Software engineers know what good code looks like. It’s readable, organized, modular, version-controlled, well-tested, and it doesn’t repeat itself. It leverages work others have already done and it’s been reviewed before it ships, ensuring that it makes sense to more than just its author.
Developers realized that if they were going to be building immensely complex systems in collaboration with tens or hundreds (or thousands) of colleagues, all of these principles were essential to moving their craft forward.
Unfortunately, analytics has been slow to adopt similar principles. Data scientists have certainly moved things in the right direction, using R and Python to write real code that conforms to many of these principles. But most data work is still done in SQL and/or Excel, using manual, unaudited processes that waste time, impede collaboration, and lead to mistakes.
Looker has been focused on correcting that problem since its very beginning. As I’ve written, evolving SQL into a much more flexible, reusable abstraction - LookML - was the key first step that Looker took in moving analysts toward a better way of working.
Looker 6 takes us further than ever in bringing good coding practices to analysts of all stripes.
Version control has been included in Looker since the beginning, but we’re always improving it. In recent releases, we’ve added the ability to keep multiple branches of work in Git and to specify pull request and code review workflows for developers. With Looker 6, we’re adding the ability to organize increasingly complex projects by putting files into folders within Looker’s IDE.
To make sure that LookML developers can leverage work that others have already done - rather than repeating it - Looker 6 also gives you more options than ever for referring to others’ projects and importing their code seamlessly. In the same way that software developers point to others’ libraries and then use those functions in their own code, LookML developers can leverage analytic patterns and data models that others have written without having to copy and paste the code (and then worry that they’ll miss any future upgrades to that code).
With the directory of Looker Blocks™ constantly growing, there is tons of publicly available code that developers can import with a single line of code. And even if you’re just looking to manage internal projects in a simpler way, importing projects from where they live, rather than repeating the code in multiple places, is a great way to maintain a hub and spoke analytic organization.
Looker 6 also gives LookML developers more control than ever over how the fields they create are used and who can view them. This new field-level access control is critically important to writing good code, because it prevents developers from having to repeat code to create similar models with differing levels of access.

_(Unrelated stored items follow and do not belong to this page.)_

Lemma Servo_pulse_round_trip_witness :
  fresh servo_2_1 /\ klass servo_2_1 = PbHubServo /\ 500 <= 1500 <= 2500 /\
  exists data,
    Servo_pulse_set servo_2_1 (PyInt 1500) idle = (Ret tt, sent idle data) /\
    List.length data = 3%nat /\
    fst (Servo_pulse servo_2_1 (answering (echo data ++ [])))
    = Ret (PyInt 1500).
Proof.
  assert (Hf : fresh servo_2_1) by reflexivity.
  assert (Hk : klass servo_2_1 = PbHubServo) by reflexivity.
  assert (Hr : 500 <= 1500 <= 2500) by lia.
  split; [exact Hf|]. split; [exact Hk|]. split; [exact Hr|].
  apply (Servo_pulse_round_trip servo_2_1 (PyInt 1500) 1500 idle [] []
           Hf Hk eq_refl Hr).
Defined.

(** ** Reading never writes *)

Lemma read_txs {A : Type} (r : Z) (len : nat) (f : list Z -> A) (b : bus) :
  txs (snd ((x <- with_device (i2c_write [r];;; i2c_readinto len);;
             ret (f x)) b))
  = txs b ++ [[Write [r]; ReadInto len]].
Proof.
  rewrite snd_bind_ret, read_run.
  now destruct (len <=? List.length (pending b))%nat.
Qed.

(** X14: no getter sends a payload.  Whatever the hub answers, and also when
    it does not answer, the one transaction a getter adds is the write of
    its selector alone followed by a read of one byte, or of two bytes for
    the analog value and the servo pulse. *)
Theorem getters_only_read (d : PbHubChannel) (b : bus) :
  fresh d ->
  txs (snd (firmware_version b)) = txs b ++ [[Write [0xFE]; ReadInto 1]] /\
  (klass d = PbHubDigitalInput ->
   exists r, _reg_num d = Some r /\
     txs (snd (DigitalInput_value d b))
     = txs b ++ [[Write [r]; ReadInto 1]]) /\
  (klass d = PbHubDigitalOutput ->
   exists r, _reg_num d = Some r /\
     txs (snd (DigitalOutput_value d b))
     = txs b ++ [[Write [r]; ReadInto 1]]) /\
  (klass d = PbHubAnalogInput ->
   exists r, _reg_num d = Some r /\
     txs (snd (AnalogInput_value d b))
     = txs b ++ [[Write [r]; ReadInto 2]]) /\
  (klass d = PbHubPwmOutput ->
   exists r, _reg_num d = Some r /\
     txs (snd (PwmOutput_value d b))
     = txs b ++ [[Write [r]; ReadInto 1]]) /\
  (klass d = PbHubServo ->
   exists a p,
     _reg_num_angle d = Some a /\ _reg_num_pulse d = Some p /\
     txs (snd (Servo_angle d b)) = txs b ++ [[Write [a]; ReadInto 1]] /\
     txs (snd (Servo_pulse d b)) = txs b ++ [[Write [p]; ReadInto 2]]).
Proof.
  intros Hf.
  assert (Hreg : klass d <> PbHubServo ->
                 exists r, _reg_num d = Some r /\ 0 <= r <= 255).
  { now apply fresh_reg_num. }
  split; [|repeat apply conj]; intros.
  - unfold firmware_version. run_stores. apply read_txs.
  - destruct Hreg as (r & Hr & Hb); [congruence|]. exists r.
    split; [exact Hr|]. unfold DigitalInput_value. rewrite Hr.
    run_stores. apply read_txs.
  - destruct Hreg as (r & Hr & Hb); [congruence|]. exists r.
    split; [exact Hr|]. unfold DigitalOutput_value. rewrite Hr.
    run_stores. apply read_txs.
  - destruct Hreg as (r & Hr & Hb); [congruence|]. exists r.
    split; [exact Hr|]. unfold AnalogInput_value. rewrite Hr.
    run_stores. apply read_txs.
  - destruct Hreg as (r & Hr & Hb); [congruence|]. exists r.
    split; [exact Hr|]. unfold PwmOutput_value. rewrite Hr.
    run_stores. apply read_txs.
  - destruct (fresh_servo_regs d Hf) as (a & p & Ha & Hp & Hab & Hpb);
      [assumption|].
    exists a, p. repeat split; try assumption.
    + unfold Servo_angle. rewrite Ha. run_stores. apply read_txs.
    + unfold Servo_pulse. rewrite Hp. run_stores. apply read_txs.
Qed.

Lemma getters_only_read_witness :
  fresh servo_2_1 /\
  txs (snd (Servo_pulse servo_2_1 idle)) = [[Write [0x6F]; ReadInto 2]].
Proof.
  assert (Hf : fresh servo_2_1) by reflexivity.
  split; [exact Hf|].
  destruct (getters_only_read servo_2_1 idle Hf)
    as (_ & _ & _ & _ & _ & Hservo).
  destruct (Hservo eq_refl) as (a & p & _ & Hp & _ & Hrun).
  injection Hp as <-. exact Hrun.
Defined.

(** ** The LED strip: all or nothing *)

Lemma store_length (buf buf' : list Z) (i : nat) (v : Z) :
  store buf i v = Ret buf' -> List.length buf' = List.length buf.
Proof.
  unfold store. destruct (i <? List.length buf)%nat eqn:Hi; [|discriminate].
  cbn [negb]. destruct ((v <? 0) || (255 <? v)); [discriminate|].
  intros H. apply Nat.ltb_lt in Hi.
  assert (E : buf' = firstn i buf ++ v :: skipn (S i) buf) by congruence.
  rewrite E, length_app, length_firstn, length_cons, length_skipn. lia.
Qed.

Lemma builds_setbyte (n : nat) (buf : list Z) (i : nat) (v : Z) :
  List.length buf = n -> builds n (setbyte buf i v).
Proof.
  intros Hn s. unfold setbyte, lift.
  destruct (store buf i v) as [buf'|e] eqn:E; [left | right; eauto].
  exists buf'. split; [reflexivity|]. apply store_length in E. congruence.
Qed.

Lemma builds_bind (n : nat) (m : ST bus (list Z))
  (k : list Z -> ST bus (list Z)) :
  builds n m -> (forall buf, List.length buf = n -> builds n (k buf)) ->
  builds n (x <- m;; k x).
Proof.
  intros Hm Hk s. rewrite bind_run.
  destruct (Hm s) as [(buf & -> & Hlen) | (e & ->)]; [|right; eauto].
  apply Hk. exact Hlen.
Qed.

Lemma builds_lift {A : Type} (n : nat) (o : outcome A)
  (k : A -> ST bus (list Z)) :
  (forall a, builds n (k a)) -> builds n (x <- lift o;; k x).
Proof.
  intros Hk s. rewrite bind_run. unfold lift.
  destruct o as [a|e]; [apply Hk | right; eauto].
Qed.

Lemma builds_store_color (n : nat) (buf : list Z) (i : nat) (color : pyval) :
  List.length buf = n -> builds n (NeoPixels.store_color buf i color).
Proof.
  intros Hn. unfold NeoPixels.store_color.
  destruct (as_int color) as [c|].
  - apply builds_bind; [now apply builds_setbyte|]. intros b1 H1.
    apply builds_bind; [now apply builds_setbyte|]. intros b2 H2.
    now apply builds_setbyte.
  - apply builds_lift. intros c0. apply builds_lift. intros r.
    apply builds_bind; [now apply builds_setbyte|]. intros b1 H1.
    apply builds_lift. intros c1. apply builds_lift. intros g.
    apply builds_bind; [now apply builds_setbyte|]. intros b2 H2.
    apply builds_lift. intros c2. apply builds_lift. intros bl.
    now apply builds_setbyte.
Qed.

Lemma builds_then (n : nat) (m : ST bus (list Z))
  (k : list Z -> ST bus unit) (b : bus) :
  builds n m ->
  (forall buf, List.length buf = n -> written n b (k buf b)) ->
  written n b ((buf <- m;; k buf) b).
Proof.
  intros Hm Hk. rewrite bind_run.
  destruct (Hm b) as [(buf & -> & Hlen) | (e & ->)]; [now apply Hk|].
  left. eauto.
Qed.

Lemma write_written (buf : list Z) (b : bus) :
  written (List.length buf) b (with_device (i2c_write buf) b).
Proof. right. exists buf. now rewrite with_device_write. Qed.

(** X15: an assignment to the strip is all or nothing.  For every instance,
    index and color the outcome is one of three: an exception with the bus
    untouched; nothing at all (the empty range); or exactly one
    transaction, a single write of 6 bytes for an index and of 8 bytes for
    a slice.  It never reads and never leaves a partial write behind. *)
Theorem setitem_all_or_nothing (self : NeoPixels.t) (index : pyindex)
  (color : pyval) (b : bus) :
  (exists e, NeoPixels.__setitem__ self index color b = (Raise e, b)) \/
  NeoPixels.__setitem__ self index color b = (Ret tt, b) \/
  (exists data,
      NeoPixels.__setitem__ self index color b = (Ret tt, sent b data) /\
      List.length data = match index with
                         | Slice _ _ _ => 8%nat
                         | Index _ => 6%nat
                         end).
Proof.
  assert (Hsplit : forall n r, written n b r ->
            (exists e, r = (Raise e, b)) \/ r = (Ret tt, b) \/
            (exists data, r = (Ret tt, sent b data) /\
                          List.length data = n)).
  { intros n r [H | H]; auto. }
  unfold NeoPixels.__setitem__.
  destruct index as [[start|] stop step | v];
    [ | left; eexists; reflexivity | ].
  - destruct ((start <? 0) || (start >? _MAX_NUM_OF_LED));
      [left; eexists; reflexivity|].
    destruct stop as [stop|]; [|left; eexists; reflexivity].
    destruct ((stop <? 0) || (stop >? _MAX_NUM_OF_LED));
      [left; eexists; reflexivity|].
    destruct (stop <? start); [left; eexists; reflexivity|].
    destruct (stop - start =? 0); [right; left; reflexivity|].
    cbv zeta. apply Hsplit.
    repeat (apply builds_then; [now apply builds_setbyte|]; intros ? ?).
    apply builds_then; [now apply builds_store_color|]. intros full <-.
    apply write_written.
  - destruct (as_int v) as [i|]; [|left; eexists; reflexivity].
    destruct ((i <? 0) || (i >? _MAX_NUM_OF_LED));
      [left; eexists; reflexivity|].
    cbv zeta. apply Hsplit.
    repeat (apply builds_then; [now apply builds_setbyte|]; intros ? ?).
    apply builds_then; [now apply builds_store_color|]. intros full <-.
    apply write_written.
Qed.

Lemma list_index_raises {A : Type} (l : list A) (i : Z) (e : exn) :
  list_index l i = Raise e -> e = IndexError.
Proof.
  unfold list_index. destruct ((_ <? 0) || (_ <=? _)); [congruence|].
  destruct (nth_error l _); congruence.
Qed.

Lemma setbyte_ok (buf : list Z) (i : nat) (v : Z) (s : bus) :
  (i < List.length buf)%nat -> 0 <= v <= 255 ->
  exists buf',
    setbyte buf i v s = (Ret buf', s) /\ List.length buf' = List.length buf.
Proof.
  intros Hi Hv. unfold setbyte, lift.
  pose proof (store_ok buf i v Hi Hv) as E. rewrite E.
  eexists. split; [reflexivity|]. now apply store_length in E.
Qed.

(** A color that is neither an int nor a sequence starting with three ints
    stops the color stores with a TypeError or an IndexError. *)
Lemma store_color_rejects (color : pyval) (buf : list Z) (i : nat) (s : bus) :
  rgb_of color = None -> (i + 2 < List.length buf)%nat ->
  exists e,
    (e = TypeError \/ e = IndexError) /\
    NeoPixels.store_color buf i color s = (Raise e, s).
Proof.
  intros Hrgb Hlen. unfold rgb_of in Hrgb. unfold NeoPixels.store_color.
  destruct (as_int color) as [c|] eqn:Hc; [discriminate|].
  destruct color as [ | bb | z | f | str | l]; try discriminate.
  - exists TypeError. split; [now left | reflexivity].
  - exists TypeError. split; [now left | reflexivity].
  - cbn [py_getitem].
    destruct (list_index (list_ascii_of_string str) 0) as [ch|e] eqn:E.
    + exists TypeError. split; [now left | reflexivity].
    + apply list_index_raises in E as ->.
      exists IndexError. split; [now right | reflexivity].
  - cbn [py_getitem].
    destruct l as [|c0 l];
      [exists IndexError; split; [now right | reflexivity]|].
    rewrite list_index_0, bind_lift_Ret. unfold py_and at 1.
    destruct (as_int c0) as [r0|];
      [|exists TypeError; split; [now left | reflexivity]].
    rewrite bind_lift_Ret, bind_run.
    destruct (setbyte_ok buf i (Z.land r0 255) s) as (b1 & -> & H1);
      [lia | apply land_byte|].
    destruct l as [|c1 l];
      [exists IndexError; split; [now right | reflexivity]|].
    rewrite list_index_1, bind_lift_Ret. unfold py_and at 1.
    destruct (as_int c1) as [g0|];
      [|exists TypeError; split; [now left | reflexivity]].
    rewrite bind_lift_Ret, bind_run.
    destruct (setbyte_ok b1 (i + 1) (Z.land g0 255) s) as (b2 & -> & H2);
      [lia | apply land_byte|].
    destruct l as [|c2 l];
      [exists IndexError; split; [now right | reflexivity]|].
    rewrite list_index_2, bind_lift_Ret. unfold py_and at 1.
    destruct (as_int c2) as [bl0|]; [discriminate|].
    exists TypeError. split; [now left | reflexivity].
Qed.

Finally, Looker 6 brings a fundamental concept of software development to analytic model development: automated testing. As code gets increasingly complex, it becomes impossible to predict all of the downstream effects that a change might have. That’s why good code has comprehensive test coverage that knows what the software is supposed to do and warns the developer if something breaks.
Looker 6 brings this same concept to data, allowing you to specify known values for your data and test to make sure that your data arrives at that correct value as you integrate new transformations into your code. That way, if a change you make suddenly delivers an unexpected value for last year’s revenue, or a first transaction date decades before your business started, you can be alerted immediately, before you affect others.
In all, software engineers are still the leaders in using good tooling to write good code. But Looker 6 brings analysts further than ever before. And we’ve got a lot more planned to give analysts all the tools they need to build and maintain the complex data systems their organizations need to be successful.